(** [dynbuf_reserve] keeps the contents and makes room, or exits. *)
Lemma dynbuf_reserve_spec mem b s add :
  dynbuf_rep b s -> 0 <= add ->
  (exists b', dynbuf_reserve mem b add = Done b' /\ dynbuf_rep b' s /\
     db_len b' + add + 1 <= db_cap b' /\ (exists blk, db_ptr b' = Some blk) /\
     (db_cap b' = db_cap b \/ db_cap b' < 2 * (zlen s + add + 1) \/ db_cap b' = 256))
  \/ (dynbuf_reserve mem b add = Fatal msg_overflow /\ 2 ^ 63 < zlen s + add + 1)
  \/ (dynbuf_reserve mem b add = Fatal msg_oom /\
      exists cap, mem cap = false /\ zlen s + add + 1 <= cap).
Proof.
  intros (Hlen & Hrep) Hadd. unfold dynbuf_reserve. rewrite Hlen.
  destruct (Z.ltb_spec (SIZE_MAX - zlen s - 1) add) as [Hov|Hov].
  { right; left. split; [done|]. change SIZE_MAX with (2 ^ 64 - 1) in Hov. lia. }
  destruct (Z.leb_spec (zlen s + add + 1) (db_cap b)) as [Hfit|Hfit].
  { left. exists b. destruct (db_ptr b) as [blk|] eqn:Hp; [|zlen_lia].
    split_and!; [done | by split; [|rewrite Hp] | lia | eauto | auto]. }
  assert (Hold : zlen (default [] (db_ptr b)) = db_cap b /\
                 take (length s) (default [] (db_ptr b)) = Some <$> s /\
                 (db_cap b = 0 \/ cap_shape (db_cap b))).
  { destruct (db_ptr b); cbn; [tauto|]. destruct Hrep as [-> ->]. by auto. }
  destruct Hold as (Hzl & Htk & Hsh).
  apply cap_shape_initial in Hsh. pose proof (cap_shape_bounds _ Hsh) as Hb.
  destruct (dynbuf_grow_spec grow_fuel _ (zlen s + add + 1) Hsh)
    as [(cap & -> & Hc & Hn & Hge & Hmin & _)|[-> Hn]]; cbn [obind].
  { unfold grow_fuel. lia. }
  2: { right; left. by split. }
  destruct (mem cap) eqn:Hmem; [|right; right; split; eauto].
  left. eexists. split; [done|].
  destruct (c_realloc_spec (db_ptr b) cap s) as [Hl1 Ht1]; [lia| | done |].
  { rewrite Hzl. destruct (Z.eqb_spec (db_cap b) 0); lia. }
  split_and!; cbn.
  - split; cbn; [done|]. split_and!; [done|done|lia|done].
  - lia.
  - eauto.
  - destruct (Z.eqb_spec (db_cap b) 0); lia.
Qed.

Lemma dynbuf_put_spec b s data blk :
  dynbuf_rep b s -> db_ptr b = Some blk -> zlen s + zlen data + 1 <= db_cap b ->
  dynbuf_rep (dynbuf_put b data) (s ++ data) /\ dynbuf_terminated (dynbuf_put b data).
Proof.
  intros (Hlen & Hrep) Hp Hfit. rewrite Hp in Hrep.
  destruct Hrep as (Hzl & Hsh & Hlt & Htk).
  unfold dynbuf_put, dynbuf_rep, dynbuf_terminated. rewrite Hp, Hlen. cbn.
  assert (Hw : zlen (block_write blk (zlen s) data) = zlen blk)
    by (apply length_block_write; zlen_lia).
  rewrite <- zlen_app. split; [split; [done|]|].
  - split_and!; [rewrite length_block_write; zlen_lia | done | zlen_lia |].
    apply block_write_keep; [apply block_write_app; [done|lia] | zlen_lia].
  - apply block_write_lookup. zlen_lia.
Qed.

(** ** Properties *)

(** [dynbuf_append] appends: on a buffer that holds [s], either it returns a
    NUL-terminated buffer that holds [s] followed by the data, within 2^63 bytes,
    or the program exits, with "buffer overflow" only when the result would pass
    2^63 bytes and with "out of memory" only when the allocator refused.  The
    growth loop always terminates. *)
Lemma dynbuf_append_correct mem b s data :
  dynbuf_rep b s ->
  match dynbuf_append mem b data with
  | Done b' => dynbuf_rep b' (s ++ data) /\ dynbuf_terminated b' /\
               db_cap b' <= Z.max (db_cap b) (Z.max 256 (2 * (zlen s + zlen data) + 1))
  | Fatal m => (m = msg_overflow /\ 2 ^ 63 < zlen s + zlen data + 1) \/
               (m = msg_oom /\ exists cap, mem cap = false /\ zlen s + zlen data + 1 <= cap)
  | NoFuel => False
  end.
Proof.
  intros Hrep. unfold dynbuf_append.
  destruct (dynbuf_reserve_spec mem b s (zlen data) Hrep (zlen_nonneg data))
    as [(b' & -> & Hr & Hfit & [blk Hp] & Hcap)|[[-> H]|[-> H]]]; cbn [obind]; eauto with ds4.
  destruct (dynbuf_put_spec b' s data blk Hr Hp) as [H1 H2].
  { destruct Hr as [<- _]. lia. }
  split_and!; [done|done|]. unfold dynbuf_put. cbn. zlen_lia.
Qed.

Lemma dynbuf_append_correct_witness :
  dynbuf_rep dynbuf_zero [] /\
  match dynbuf_append (fun _ => true) dynbuf_zero (bs "abc") with
  | Done b' => dynbuf_rep b' (bs "abc") /\ dynbuf_terminated b' /\
               db_cap b' <= Z.max 0 (Z.max 256 7)
  | _ => False
  end.
Proof.
  pose proof (dynbuf_append_correct (fun _ => true) dynbuf_zero [] (bs "abc") dynbuf_rep_zero) as H.
  split; [apply dynbuf_rep_zero|].
  destruct (dynbuf_append _ _ _); cbn in *; [exact H | | exact H].
  destruct H as [[_ H]|[_ (cap & H & _)]]; [|done].
  exfalso. vm_compute in H. done.
Defined.

Lemma block_write_app2 blk at_ a c :
  0 <= at_ -> at_ + zlen a + zlen c <= zlen blk ->
  block_write (block_write blk at_ a) (at_ + zlen a) c = block_write blk at_ (a ++ c).
Proof.
  intros H0 Hl. unfold block_write, zlen in *.
  replace (Z.to_nat (at_ + Z.of_nat (length a))) with (Z.to_nat at_ + length a)%nat by lia.
  rewrite fmap_app, length_app, <- !app_assoc.
  assert (Hp : length (take (Z.to_nat at_) blk ++ (Some <$> a)) = (Z.to_nat at_ + length a)%nat)
    by (rewrite length_app, length_take, length_fmap; lia).
  rewrite !(app_assoc (take _ _)), take_app_length' by done.
  rewrite drop_app_ge by lia. rewrite Hp, drop_drop, <- !app_assoc.
  do 4 f_equal. lia.
Qed.

(** [dynbuf_vprintf] of a conversion that produces the text [s] does exactly
    what [dynbuf_append] of [s] does: the size passed to the second [vsnprintf]
    never truncates, on a fresh buffer or on one that already holds text. *)
Theorem dynbuf_vprintf_append mem b s0 s :
  dynbuf_rep b s0 -> dynbuf_vprintf mem b (Some s) = dynbuf_append mem b s.
Proof.
  intros Hrep. unfold dynbuf_vprintf, dynbuf_append.
  destruct (dynbuf_reserve_spec mem b s0 (zlen s) Hrep (zlen_nonneg s))
    as [(b' & -> & (Hl & Hr) & Hfit & [blk Hp] & _)|[[-> _]|[-> _]]]; cbn [obind]; [|done..].
  rewrite Hp in Hr. destruct Hr as (Hz & Hsh & Hlt & _).
  unfold dynbuf_put, c_vsnprintf. rewrite Hp. cbn.
  destruct (Z.eqb_spec (db_cap b' - db_len b') 0); [zlen_lia|].
  rewrite take_ge by zlen_lia.
  rewrite block_write_app2; [done | zlen_lia | zlen_lia].
Qed.

Lemma dynbuf_vprintf_append_witness :
  dynbuf_rep dynbuf_zero [] /\
  dynbuf_vprintf (fun _ => true) dynbuf_zero (Some (bs "7 tokens"))
  = dynbuf_append (fun _ => true) dynbuf_zero (bs "7 tokens").
Proof. split; [apply dynbuf_rep_zero | by apply (dynbuf_vprintf_append _ _ [])]. Defined.

(** The shared buffer as a [GrowBuf]; a [Fatal] outcome never comes back. *)
Definition dynbuf_append_opt (b : DynBuf) (data : bytes) : option DynBuf :=
  match dynbuf_append (fun _ => true) b data with
  | Done b' => Some b'
  | _ => None
  end.

(** The first [n] cells of a block, as the bytes a reader gets. *)
Definition block_bytes (blk : option block) (n : Z) : bytes :=
  map (default 0) (take (Z.to_nat n) (default [] blk)).

Lemma block_bytes_holds blk s :
  take (length s) blk = Some <$> s -> block_bytes (Some blk) (zlen s) = s.
Proof.
  intros H. unfold block_bytes, zlen. rewrite Nat2Z.id. cbn [default from_option id]. rewrite H.
  induction s as [|x s IH]; [done|]. clear H. cbn. f_equal. clear IH.
  induction s as [|y s IH]; cbn; [done|]. by rewrite IH.
Qed.

#[export] Instance GrowBuf_DynBuf : GrowBuf DynBuf := {
  gb_empty := dynbuf_zero;
  gb_holds := dynbuf_rep;
  gb_len := db_len;
  gb_bytes b := block_bytes (db_ptr b) (db_len b);
  gb_append := dynbuf_append_opt
}.

#[export] Instance GrowBufLaws_DynBuf : GrowBufLaws DynBuf.
Proof.
  split.
  - apply dynbuf_rep_zero.
  - cbn. unfold dynbuf_append_opt. intros b s data b' Hrep E.
    unfold dynbuf_append in E.
    destruct (dynbuf_reserve_spec (fun _ => true) b s (zlen data) Hrep (zlen_nonneg data))
      as [(b1 & E1 & Hr & Hfit & [blk Hp] & _)|[[E1 _]|[E1 _]]];
      rewrite E1 in E; cbn in E; simplify_eq.
    destruct (dynbuf_put_spec b1 s data blk Hr Hp); [|done].
    destruct Hr as [<- _]. lia.
  - by intros b s [? _].
  - cbn. intros b s [Hl H]. rewrite Hl. destruct (db_ptr b) as [blk|].
    + apply block_bytes_holds, H.
    + destruct H as [_ ->]. done.
Qed.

Work item – Out of the data above, set down the lines from the one with "split_and!; [done |" to the one with "destruct Hold as (Hzl & Htk & Hsh).", both included, exactly as written and with no additions.

Answer box –
    split_and!; [done | by split; [|rewrite Hp] | lia | eauto | auto]. }
  assert (Hold : zlen (default [] (db_ptr b)) = db_cap b /\
                 take (length s) (default [] (db_ptr b)) = Some <$> s /\
                 (db_cap b = 0 \/ cap_shape (db_cap b))).
  { destruct (db_ptr b); cbn; [tauto|]. destruct Hrep as [-> ->]. by auto. }
  destruct Hold as (Hzl & Htk & Hsh).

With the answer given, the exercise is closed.